[DATASET EXTRACT — start]

(** Facts that do not speak of the restores *)
Definition restores_free (F : migration -> Prop) : Prop := forall m rl, F m -> F (in_state (so_with_restores rl) m).
Lemma h_change_restores F f : restores_free F -> (forall m, F m -> mg_phase m = PhPrepare) ->
  (forall next l, Forall (rs_ok g next) l -> Forall (rs_ok g next) (f l)) ->
  keeps (with_mig F) (change_mig (in_state (fun s => so_with_restores (f (so_restores s)) s))).
Proof.
  intros Hfree Hph Hf. apply h_change_mig. intros [w m] [Hs HF]. cbn in *. split; [|by apply (Hfree m (f (so_restores (mg_state m))))].
  destruct (in_known _ _ _ (go_inv _ Hs)) as [_ K1 K2 K3 K4 K5].
  pose proof (going_prepare w m (so_volumes (mg_state m)) (so_instances (mg_state m)) (f (so_restores (mg_state m))) Hs (Hph m HF)) as G.
  cbn in *. unfold in_state in *. unfold so_with_restores, so_with_instances, so_with_volumes in *. cbn in *. apply G; auto.
Qed.

Lemma k_await_instance F polls id : sg_instances g !! id = None -> keeps (with_mig F) (await_instance ext polls id).
Proof.
  intros Hid. induction polls as [|n IH]; [apply k_throw|]. cbn [await_instance]. apply k_bind; [by apply k_ask_calm|]. intros a.
  destruct (an_ok a); [|done]. apply k_bind; [apply k_get_world|]. intros w. destruct (w_instances w !! id) as [i|]; [|done].
  destruct (bool_decide _); [apply k_ret|]. destruct (bool_decide _); [apply k_throw|done].
Qed.

Lemma forall_removelast {A} (P : A -> Prop) l : Forall P l -> Forall P (removelast l).
Proof.
  induction l as [|x l IH]; [done|]. intros [Hx Hl]%Forall_cons. cbn. destruct l; [done|]. apply Forall_cons. auto.
Qed.
Lemma provision_target_ok F source : restores_free F -> (forall m, F m -> mg_phase m = PhPrepare) ->
  hoare (with_mig F) (provision_target ext source) (fun id s => sg_instances g !! id = None /\ with_mig F s) (fun _ => with_mig F).
Proof.
  intros Hfree Hph. unfold provision_target. eapply h_bind; [apply k_get_mig|]. intros m.
  eapply h_bind; [apply h_get_world|]. intros w.
  eapply (h_pre _ (fun s => sg_instances g !! w_next w = None /\ with_mig F s)).
  { intros s [Hs ->]. split; [|done]. destruct (sg_instances g !! _) eqn:E; [|done]. destruct (go_fits _ (proj1 Hs)) as [_ (_ & Hn & _)].
    specialize (Hn (w_next (st_world s)) ltac:(eauto)). lia. }
  apply h_fact. intros Hid. set (id := w_next w) in *.
  eapply h_bind; [by apply k_must_calm|]. intros ?.
  eapply h_bind; [apply (h_change_restores F (fun l => l ++ [Restore 0 source "" "" id 0 true false]) Hfree Hph)|].
  { intros next l Hl. apply Forall_app. split; [done|]. apply Forall_singleton. repeat split; done. }
  intros ?. eapply h_bind; [apply h_save_keep|]. intros ?.
  eapply h_bind; [by apply k_await_instance|]. intros ?.
  eapply h_bind; [apply (h_change_restores F (@removelast _) Hfree Hph); intros; by apply forall_removelast|]. intros ?.
  apply h_ret. done.
Qed.

Definition preparing (ids : list N) (l : list plan_database) (m : migration) : Prop :=
  at_phase PhPrepare m /\ volumes_in ids m /\ moves_in l m.
Lemma preparing_free ids l : restores_free (preparing ids l).
Proof. by intros m rl (H1 & H2 & H3). Qed.

Lemma prepare_restores_ok pd ids l target : pd ∈ mp_databases (sg_plan g) -> pd_strategy pd <> StrategyMove ->
  (pd_strategy pd = StrategyNewInstance -> sg_instances g !! target = None) ->
  hoare (with_mig (preparing ids l)) (change_mig (in_state (fun s => so_with_restores (so_restores s ++
      ((fun d => Restore (pg_id d) (pd_instance pd) (pg_name d) (pg_prefix d) target 0 (bool_decide (pd_strategy pd = StrategyNewInstance)) false)
       <$> pd_databases pd)) s)) ;;; save ext)
    (fun _ => with_mig (preparing ids (l ++ [pd]))) (fun _ => with_mig (at_phase PhPrepare)).
Proof.
  intros Hpd Hst Ht. eapply h_bind.
  - eapply h_weaken; [apply (h_change_restores (preparing ids l) (fun rl => rl ++ ((fun d => Restore (pg_id d) (pd_instance pd) (pg_name d)
      (pg_prefix d) target 0 (bool_decide (pd_strategy pd = StrategyNewInstance)) false) <$> pd_databases pd)) (preparing_free ids l))|done| |].
    + by intros m [Hm _].
    + intros next rl Hl. apply Forall_app. split; [done|]. apply Forall_fmap, Forall_forall. intros d Hd. cbn. repeat split; cbn; try done.
      * intros _. exists pd, d. done.
      * intros Hn%bool_decide_eq_true. auto.
    + intros a s H. exact H.
    + by intros f s [Hs [Hm _]].
  - intros ?. eapply h_weaken; [apply (h_save_keep (preparing ids l))|done| |by intros f s [Hs [Hm _]]].
    intros aa s [Hs (H1 & H2 & H3)]. split; [done|]. split; [done|]. split; [done|]. intros pd' [Hin|Heq%list_elem_of_singleton]%elem_of_app Hs'; [by apply H3|subst pd'; done].
Qed.
Lemma finish_back_ok cause : hoare (with_undo false (at_phase PhRollback))
  (cleanup_target ext node_gone ;;; t <-- now clock;
   change_mig (fun m => finish MigRolledBack t (match cause with Some _ => cause | None => mg_error m end) false m) ;;; save ext)
  (fun _ s => safe (st_world s)) (fun _ _ => False).
Proof.
  eapply h_bind; [apply undo_cleanup; by intros m|]. intros ?. eapply h_bind; [apply h_now|]. intros t.
  apply (undo_finish false (at_phase PhRollback)). intros m Hm Hs. unfold at_phase in Hm. split; [done|]. split; [done|]. split; [done|]. cbn. congruence.
Qed.
Lemma rollback_ok cause : hoare (fun s => going s /\ gone (st_mig s) = false /\ (switched (st_mig s) = true \/ mg_phase (st_mig s) = PhRollback))
  (rollback ext clock app_env node_gone cause) (fun _ s => safe (st_world s)) (fun _ _ => False).
Proof.
  unfold rollback. eapply (h_bind _ _ _ (fun _ => with_mig (at_phase PhRollback))).
  { apply h_change_mig. intros [w m] (Hs & Hg0 & Hor). split; [|done]. by apply going_back. }
  intros ?. eapply h_bind; [apply q_save_keep|]. intros ?. eapply h_bind; [apply h_get_mig|]. intros m. cbn zeta.
  apply h_if; intros Hsw.
  - eapply (h_bind _ _ _ (fun o s => match o with inr _ => with_undo false (at_phase PhRollback) s | inl _ => back s end)).
    { eapply h_weaken; [eapply (h_attempt _ _ _ _ (fun _ _ => False)), switch_back_ok| |done|done]. by intros s [[Hs Hp] ->]. }
    intros [f|u]; [|apply finish_back_ok]. eapply h_bind; [apply h_now|]. intros t.
    eapply (h_bind _ _ _ (fun _ => ready)); [|intros ?; apply h_save_last]. apply h_change_mig. intros [w m'] [[Hs [Hp Hs']]|[Hs Hp]]; cbn in *.
    + split; [apply Hs|]. split; [|apply Hs]. pose proof (go_running _ Hs) as Hst. cbn in Hst. unfold at_phase in Hp.
      apply (inv_relabel w m'); [done| |done| |apply Hs]; unfold gone, status_fits; cbn; by rewrite Hp, ?Hst.
    + split; [apply Hs|]. split; [|apply (un_row _ _ Hs)]. unfold at_phase in Hp.
      apply (inv_relabel w (undone m')); [done|done|done| |apply (un_inv _ _ Hs)]. unfold status_fits. cbn. by rewrite Hp.
  - eapply (h_bind _ _ _ (fun _ => with_undo false (at_phase PhRollback))); [|intros ?; apply finish_back_ok].
    eapply h_pre; [|apply q_when; intros _; apply undo_restart]. intros s [Hs ->]. by apply undo_of_going.
Qed.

[DATASET EXTRACT — finish]

Copy the lines above that hold the word "removelast".

Lemma forall_removelast {A} (P : A -> Prop) l : Forall P l -> Forall P (removelast l).
  eapply h_bind; [apply (h_change_restores F (@removelast _) Hfree Hph); intros; by apply forall_removelast|]. intros ?.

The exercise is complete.